[Records from a data collection]
================

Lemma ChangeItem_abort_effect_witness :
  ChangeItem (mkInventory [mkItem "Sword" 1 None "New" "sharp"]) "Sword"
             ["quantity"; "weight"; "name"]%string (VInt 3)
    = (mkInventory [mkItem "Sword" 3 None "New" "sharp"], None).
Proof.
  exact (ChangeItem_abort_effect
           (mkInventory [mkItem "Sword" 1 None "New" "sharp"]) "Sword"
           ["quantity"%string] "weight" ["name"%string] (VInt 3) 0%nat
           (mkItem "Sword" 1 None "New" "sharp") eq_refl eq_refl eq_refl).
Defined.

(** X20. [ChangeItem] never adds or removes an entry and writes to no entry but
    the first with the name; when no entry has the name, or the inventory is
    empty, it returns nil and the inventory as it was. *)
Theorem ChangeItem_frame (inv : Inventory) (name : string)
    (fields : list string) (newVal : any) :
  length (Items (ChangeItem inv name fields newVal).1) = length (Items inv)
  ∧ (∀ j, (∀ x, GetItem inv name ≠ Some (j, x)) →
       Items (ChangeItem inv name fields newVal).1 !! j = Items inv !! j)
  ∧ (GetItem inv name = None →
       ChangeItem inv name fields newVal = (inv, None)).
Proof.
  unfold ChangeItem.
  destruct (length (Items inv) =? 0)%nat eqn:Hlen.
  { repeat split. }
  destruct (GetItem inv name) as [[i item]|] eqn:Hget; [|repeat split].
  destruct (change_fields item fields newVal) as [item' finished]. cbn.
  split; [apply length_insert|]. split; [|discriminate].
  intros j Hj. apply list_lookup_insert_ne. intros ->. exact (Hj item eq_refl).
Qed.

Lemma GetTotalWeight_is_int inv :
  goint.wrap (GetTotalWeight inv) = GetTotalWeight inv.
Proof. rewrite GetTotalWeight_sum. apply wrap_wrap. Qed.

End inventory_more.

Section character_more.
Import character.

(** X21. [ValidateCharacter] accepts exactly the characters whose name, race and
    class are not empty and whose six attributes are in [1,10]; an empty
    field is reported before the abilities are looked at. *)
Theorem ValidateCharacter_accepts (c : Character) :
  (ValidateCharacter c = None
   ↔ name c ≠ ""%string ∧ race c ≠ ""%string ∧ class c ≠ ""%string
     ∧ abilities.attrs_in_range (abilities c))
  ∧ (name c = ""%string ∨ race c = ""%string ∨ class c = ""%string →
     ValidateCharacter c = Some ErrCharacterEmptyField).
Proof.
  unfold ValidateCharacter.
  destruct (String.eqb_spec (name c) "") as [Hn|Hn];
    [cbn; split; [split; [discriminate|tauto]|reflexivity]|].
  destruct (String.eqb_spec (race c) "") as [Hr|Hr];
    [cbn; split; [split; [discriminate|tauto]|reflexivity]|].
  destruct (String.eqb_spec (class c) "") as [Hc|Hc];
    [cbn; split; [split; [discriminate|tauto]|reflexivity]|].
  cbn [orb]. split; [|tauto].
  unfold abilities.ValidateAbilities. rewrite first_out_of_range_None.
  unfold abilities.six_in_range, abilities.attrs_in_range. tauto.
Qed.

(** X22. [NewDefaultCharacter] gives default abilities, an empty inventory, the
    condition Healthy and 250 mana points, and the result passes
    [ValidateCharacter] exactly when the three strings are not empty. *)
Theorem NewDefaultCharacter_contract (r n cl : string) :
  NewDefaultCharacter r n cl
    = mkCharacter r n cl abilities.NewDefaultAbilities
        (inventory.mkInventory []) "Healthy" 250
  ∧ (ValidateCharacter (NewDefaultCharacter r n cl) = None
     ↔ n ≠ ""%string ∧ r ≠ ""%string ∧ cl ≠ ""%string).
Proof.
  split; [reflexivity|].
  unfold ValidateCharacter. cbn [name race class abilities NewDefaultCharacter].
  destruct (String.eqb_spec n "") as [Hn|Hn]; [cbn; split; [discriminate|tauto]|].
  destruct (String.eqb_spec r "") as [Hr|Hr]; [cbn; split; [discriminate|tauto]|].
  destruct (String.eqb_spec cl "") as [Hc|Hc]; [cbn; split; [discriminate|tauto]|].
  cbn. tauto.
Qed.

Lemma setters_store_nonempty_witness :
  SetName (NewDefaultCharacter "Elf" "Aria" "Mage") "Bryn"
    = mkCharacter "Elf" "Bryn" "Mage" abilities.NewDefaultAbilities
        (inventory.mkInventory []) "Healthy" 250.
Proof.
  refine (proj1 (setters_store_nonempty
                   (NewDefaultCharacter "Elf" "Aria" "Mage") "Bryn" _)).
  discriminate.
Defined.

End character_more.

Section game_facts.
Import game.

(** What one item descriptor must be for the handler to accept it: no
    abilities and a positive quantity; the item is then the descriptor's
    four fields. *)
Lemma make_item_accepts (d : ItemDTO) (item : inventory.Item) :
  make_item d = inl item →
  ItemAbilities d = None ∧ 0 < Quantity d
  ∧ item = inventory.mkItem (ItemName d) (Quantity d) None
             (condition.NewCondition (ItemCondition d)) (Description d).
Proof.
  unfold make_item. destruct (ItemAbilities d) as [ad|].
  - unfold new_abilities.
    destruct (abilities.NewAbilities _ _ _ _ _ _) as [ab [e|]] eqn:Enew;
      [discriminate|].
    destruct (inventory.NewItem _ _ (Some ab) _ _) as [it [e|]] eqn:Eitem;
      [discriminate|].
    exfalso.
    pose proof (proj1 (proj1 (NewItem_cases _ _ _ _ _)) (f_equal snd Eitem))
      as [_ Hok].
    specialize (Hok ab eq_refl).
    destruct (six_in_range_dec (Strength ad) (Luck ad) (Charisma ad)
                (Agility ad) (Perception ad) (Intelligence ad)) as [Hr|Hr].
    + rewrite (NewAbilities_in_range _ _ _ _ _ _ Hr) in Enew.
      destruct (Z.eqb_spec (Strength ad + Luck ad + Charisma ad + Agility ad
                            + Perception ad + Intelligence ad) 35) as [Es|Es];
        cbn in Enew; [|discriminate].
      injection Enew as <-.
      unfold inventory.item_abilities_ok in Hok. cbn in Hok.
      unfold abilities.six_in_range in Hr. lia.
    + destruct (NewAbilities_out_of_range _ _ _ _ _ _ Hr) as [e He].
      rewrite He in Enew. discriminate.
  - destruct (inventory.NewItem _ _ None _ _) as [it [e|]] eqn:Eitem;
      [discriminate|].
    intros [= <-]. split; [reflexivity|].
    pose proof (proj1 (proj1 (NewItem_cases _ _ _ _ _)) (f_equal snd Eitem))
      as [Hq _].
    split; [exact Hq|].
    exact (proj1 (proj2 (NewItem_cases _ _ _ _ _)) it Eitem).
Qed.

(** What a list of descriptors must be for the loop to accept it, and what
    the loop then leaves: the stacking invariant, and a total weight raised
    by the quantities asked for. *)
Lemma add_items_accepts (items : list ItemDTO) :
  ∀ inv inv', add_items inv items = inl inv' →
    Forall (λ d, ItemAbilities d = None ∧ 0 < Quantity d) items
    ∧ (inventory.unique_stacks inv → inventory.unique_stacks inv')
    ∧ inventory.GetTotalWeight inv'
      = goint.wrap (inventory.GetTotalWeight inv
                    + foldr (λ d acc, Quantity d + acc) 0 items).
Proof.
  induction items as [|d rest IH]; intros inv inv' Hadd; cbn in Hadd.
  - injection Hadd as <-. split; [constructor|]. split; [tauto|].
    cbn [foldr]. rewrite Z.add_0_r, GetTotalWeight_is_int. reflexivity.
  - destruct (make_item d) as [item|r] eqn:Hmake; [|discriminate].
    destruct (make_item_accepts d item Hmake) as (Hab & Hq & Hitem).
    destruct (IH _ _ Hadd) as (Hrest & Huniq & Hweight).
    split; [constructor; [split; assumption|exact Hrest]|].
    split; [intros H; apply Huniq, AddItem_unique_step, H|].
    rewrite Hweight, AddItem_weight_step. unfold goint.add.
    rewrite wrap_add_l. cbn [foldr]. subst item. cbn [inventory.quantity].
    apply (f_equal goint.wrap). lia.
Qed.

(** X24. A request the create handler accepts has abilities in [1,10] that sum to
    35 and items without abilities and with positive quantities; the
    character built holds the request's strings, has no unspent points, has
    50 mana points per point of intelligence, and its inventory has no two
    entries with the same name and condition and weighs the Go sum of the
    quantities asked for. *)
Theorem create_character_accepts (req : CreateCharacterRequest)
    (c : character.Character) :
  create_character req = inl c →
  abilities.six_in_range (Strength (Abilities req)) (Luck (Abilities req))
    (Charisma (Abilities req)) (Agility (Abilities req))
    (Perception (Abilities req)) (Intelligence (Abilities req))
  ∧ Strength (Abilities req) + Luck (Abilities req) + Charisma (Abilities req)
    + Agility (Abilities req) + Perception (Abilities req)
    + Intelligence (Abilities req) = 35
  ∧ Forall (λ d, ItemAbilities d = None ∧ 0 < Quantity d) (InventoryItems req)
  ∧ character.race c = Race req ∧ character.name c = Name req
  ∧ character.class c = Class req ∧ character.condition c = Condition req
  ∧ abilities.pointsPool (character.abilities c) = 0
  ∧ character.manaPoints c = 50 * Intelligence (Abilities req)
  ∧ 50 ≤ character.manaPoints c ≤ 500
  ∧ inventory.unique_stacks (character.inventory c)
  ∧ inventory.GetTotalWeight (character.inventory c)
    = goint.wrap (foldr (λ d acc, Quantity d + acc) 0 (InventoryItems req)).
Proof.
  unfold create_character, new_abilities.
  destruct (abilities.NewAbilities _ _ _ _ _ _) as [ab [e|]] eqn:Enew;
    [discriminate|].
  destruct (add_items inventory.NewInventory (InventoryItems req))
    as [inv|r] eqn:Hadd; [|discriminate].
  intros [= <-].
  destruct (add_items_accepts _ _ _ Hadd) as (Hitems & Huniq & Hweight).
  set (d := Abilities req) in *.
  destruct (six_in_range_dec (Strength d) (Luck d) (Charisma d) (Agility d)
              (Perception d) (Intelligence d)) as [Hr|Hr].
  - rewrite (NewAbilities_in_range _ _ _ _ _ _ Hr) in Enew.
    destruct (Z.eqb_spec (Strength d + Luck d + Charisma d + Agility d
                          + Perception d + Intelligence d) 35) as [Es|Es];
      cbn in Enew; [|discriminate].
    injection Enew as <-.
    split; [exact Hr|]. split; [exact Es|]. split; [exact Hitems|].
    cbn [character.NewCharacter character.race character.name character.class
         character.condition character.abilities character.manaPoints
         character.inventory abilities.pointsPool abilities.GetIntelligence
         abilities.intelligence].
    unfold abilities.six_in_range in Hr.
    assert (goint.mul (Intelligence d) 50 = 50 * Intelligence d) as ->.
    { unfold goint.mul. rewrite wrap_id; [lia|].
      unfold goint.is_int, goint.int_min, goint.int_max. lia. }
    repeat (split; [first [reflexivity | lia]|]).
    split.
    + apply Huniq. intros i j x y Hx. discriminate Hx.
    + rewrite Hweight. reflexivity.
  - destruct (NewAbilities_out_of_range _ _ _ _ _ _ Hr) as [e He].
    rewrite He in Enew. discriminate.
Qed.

================

**THE TASK**
Begin with the line above that has "inventory.GetTotalWeight (character.inventory c)" and continue through the line that has "split; [exact Hr|].", setting each one down exactly. Stop there.

**ANSWER**
  ∧ inventory.GetTotalWeight (character.inventory c)
    = goint.wrap (foldr (λ d acc, Quantity d + acc) 0 (InventoryItems req)).
Proof.
  unfold create_character, new_abilities.
  destruct (abilities.NewAbilities _ _ _ _ _ _) as [ab [e|]] eqn:Enew;
    [discriminate|].
  destruct (add_items inventory.NewInventory (InventoryItems req))
    as [inv|r] eqn:Hadd; [|discriminate].
  intros [= <-].
  destruct (add_items_accepts _ _ _ Hadd) as (Hitems & Huniq & Hweight).
  set (d := Abilities req) in *.
  destruct (six_in_range_dec (Strength d) (Luck d) (Charisma d) (Agility d)
              (Perception d) (Intelligence d)) as [Hr|Hr].
  - rewrite (NewAbilities_in_range _ _ _ _ _ _ Hr) in Enew.
    destruct (Z.eqb_spec (Strength d + Luck d + Charisma d + Agility d
                          + Perception d + Intelligence d) 35) as [Es|Es];
      cbn in Enew; [|discriminate].
    injection Enew as <-.
    split; [exact Hr|]. split; [exact Es|]. split; [exact Hitems|].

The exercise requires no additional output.